Dataset content -
>>>

(* ===== verification/PollerFacts.v ===== *)
(** * Properties of the poller

    Where no call of epoll_ctl has failed, the kernel's interest list is exactly
    the image of the added channels; the calls that fail there are those the
    kernel refuses for reasons of its own; whatever epoll reports is then a live
    channel. *)

From S2P Require Import Prelude Channel Poller.
Import Poller.

Section facts.
Context {E : Type} `{EpollLaws E}.
#[local] Abbreviation t := (Poller.t E).
Implicit Types s : t.

(** ** The invariant *)

(** The descriptors for which a call has failed: the code only logs it, and the
    kernel may watch something else there from then on. *)
Definition failed s : list Z := (errors s).*2.

Record ok s : Prop := {
  ok_size : exists k, events_size s = kInitEventListSize * 2 ^ k;
  ok_index l c : heap s !! l = Some c -> Channel.index_ c ∈ [kNew; kAdded; kDeleted];
  ok_fds l1 l2 c1 c2 : heap s !! l1 = Some c1 -> heap s !! l2 = Some c2 ->
    Channel.fd_ c1 = Channel.fd_ c2 -> l1 = l2;
  (** the table holds the channels that are not new *)
  ok_channels fd l : channels_ s !! fd = Some l <->
    exists c, heap s !! l = Some c /\ Channel.fd_ c = fd /\ Channel.index_ c <> kNew;
  (** the kernel watches the added ones, with their events *)
  ok_interest fd ev l : fd ∉ failed s -> interest (epollfd_ s) !! fd = Some (ev, l) <->
    exists c, heap s !! l = Some c /\ Channel.fd_ c = fd /\ Channel.index_ c = kAdded /\ Channel.events_ c = ev;
}.

Lemma poller_ok_make : ok make.
Proof.
  split; cbn; try done.
  - by exists 0.
  - intros. rewrite lookup_empty. split; [done|]. by intros (c & ? & _).
  - intros fd ev l _. rewrite interest_create, lookup_empty. split; [done|]. by intros (c & ? & _).
Qed.

(** All operations on one channel change the tables like this, at its
    descriptor [fd] only. *)
Record moves (l : loc) (fd : Z) (c' : Channel.t) s s' : Prop := {
  moves_fd : Channel.fd_ c' = fd;
  moves_index : Channel.index_ c' ∈ [kNew; kAdded; kDeleted];
  moves_errors : exists new, errors s' = errors s ++ new /\
    forall op fd', (op, fd') ∈ new -> fd' = fd /\ (fd ∈ failed s \/ refuses op fd (epollfd_ s));
  moves_size : events_size s' = events_size s;
  moves_heap : heap s' = <[l := c']> (heap s);
  moves_channels : channels_ s' !! fd = if decide (Channel.index_ c' = kNew) then None else Some l;
  moves_interest : fd ∉ failed s' -> interest (epollfd_ s') !! fd =
    if decide (Channel.index_ c' = kAdded) then Some (Channel.events_ c', l) else None;
  moves_channels_ne fd' : fd' <> fd -> channels_ s' !! fd' = channels_ s !! fd';
  moves_interest_ne fd' : fd' <> fd -> interest (epollfd_ s') !! fd' = interest (epollfd_ s) !! fd';
}.

(** Which channels of [s'] have another descriptor. *)
Lemma moves_other l fd c c' s s' l' d :
  ok s -> heap s !! l = Some c -> Channel.fd_ c = fd -> moves l fd c' s s' ->
  heap s' !! l' = Some d -> (l' = l /\ d = c') \/ (l' <> l /\ heap s !! l' = Some d /\ Channel.fd_ d <> fd).
Proof.
  intros Hok Hl <- M. rewrite (moves_heap _ _ _ _ _ M), lookup_insert_Some.
  intros [[-> ->]|[Hne Hd]]; [by left|]. right. split_and!; [done..|]. intros Hfd. by eapply Hne, (ok_fds s Hok).
Qed.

<<<

What is expected - Every entry should be printed again exactly as it stands.

Task answer -
(* ===== verification/PollerFacts.v ===== *)
(** * Properties of the poller

    Where no call of epoll_ctl has failed, the kernel's interest list is exactly
    the image of the added channels; the calls that fail there are those the
    kernel refuses for reasons of its own; whatever epoll reports is then a live
    channel. *)

From S2P Require Import Prelude Channel Poller.
Import Poller.

Section facts.
Context {E : Type} `{EpollLaws E}.
#[local] Abbreviation t := (Poller.t E).
Implicit Types s : t.

(** ** The invariant *)

(** The descriptors for which a call has failed: the code only logs it, and the
    kernel may watch something else there from then on. *)
Definition failed s : list Z := (errors s).*2.

Record ok s : Prop := {
  ok_size : exists k, events_size s = kInitEventListSize * 2 ^ k;
  ok_index l c : heap s !! l = Some c -> Channel.index_ c ∈ [kNew; kAdded; kDeleted];
  ok_fds l1 l2 c1 c2 : heap s !! l1 = Some c1 -> heap s !! l2 = Some c2 ->
    Channel.fd_ c1 = Channel.fd_ c2 -> l1 = l2;
  (** the table holds the channels that are not new *)
  ok_channels fd l : channels_ s !! fd = Some l <->
    exists c, heap s !! l = Some c /\ Channel.fd_ c = fd /\ Channel.index_ c <> kNew;
  (** the kernel watches the added ones, with their events *)
  ok_interest fd ev l : fd ∉ failed s -> interest (epollfd_ s) !! fd = Some (ev, l) <->
    exists c, heap s !! l = Some c /\ Channel.fd_ c = fd /\ Channel.index_ c = kAdded /\ Channel.events_ c = ev;
}.

Lemma poller_ok_make : ok make.
Proof.
  split; cbn; try done.
  - by exists 0.
  - intros. rewrite lookup_empty. split; [done|]. by intros (c & ? & _).
  - intros fd ev l _. rewrite interest_create, lookup_empty. split; [done|]. by intros (c & ? & _).
Qed.

(** All operations on one channel change the tables like this, at its
    descriptor [fd] only. *)
Record moves (l : loc) (fd : Z) (c' : Channel.t) s s' : Prop := {
  moves_fd : Channel.fd_ c' = fd;
  moves_index : Channel.index_ c' ∈ [kNew; kAdded; kDeleted];
  moves_errors : exists new, errors s' = errors s ++ new /\
    forall op fd', (op, fd') ∈ new -> fd' = fd /\ (fd ∈ failed s \/ refuses op fd (epollfd_ s));
  moves_size : events_size s' = events_size s;
  moves_heap : heap s' = <[l := c']> (heap s);
  moves_channels : channels_ s' !! fd = if decide (Channel.index_ c' = kNew) then None else Some l;
  moves_interest : fd ∉ failed s' -> interest (epollfd_ s') !! fd =
    if decide (Channel.index_ c' = kAdded) then Some (Channel.events_ c', l) else None;
  moves_channels_ne fd' : fd' <> fd -> channels_ s' !! fd' = channels_ s !! fd';
  moves_interest_ne fd' : fd' <> fd -> interest (epollfd_ s') !! fd' = interest (epollfd_ s) !! fd';
}.

(** Which channels of [s'] have another descriptor. *)
Lemma moves_other l fd c c' s s' l' d :
  ok s -> heap s !! l = Some c -> Channel.fd_ c = fd -> moves l fd c' s s' ->
  heap s' !! l' = Some d -> (l' = l /\ d = c') \/ (l' <> l /\ heap s !! l' = Some d /\ Channel.fd_ d <> fd).
Proof.
  intros Hok Hl <- M. rewrite (moves_heap _ _ _ _ _ M), lookup_insert_Some.
  intros [[-> ->]|[Hne Hd]]; [by left|]. right. split_and!; [done..|]. intros Hfd. by eapply Hne, (ok_fds s Hok).
Qed.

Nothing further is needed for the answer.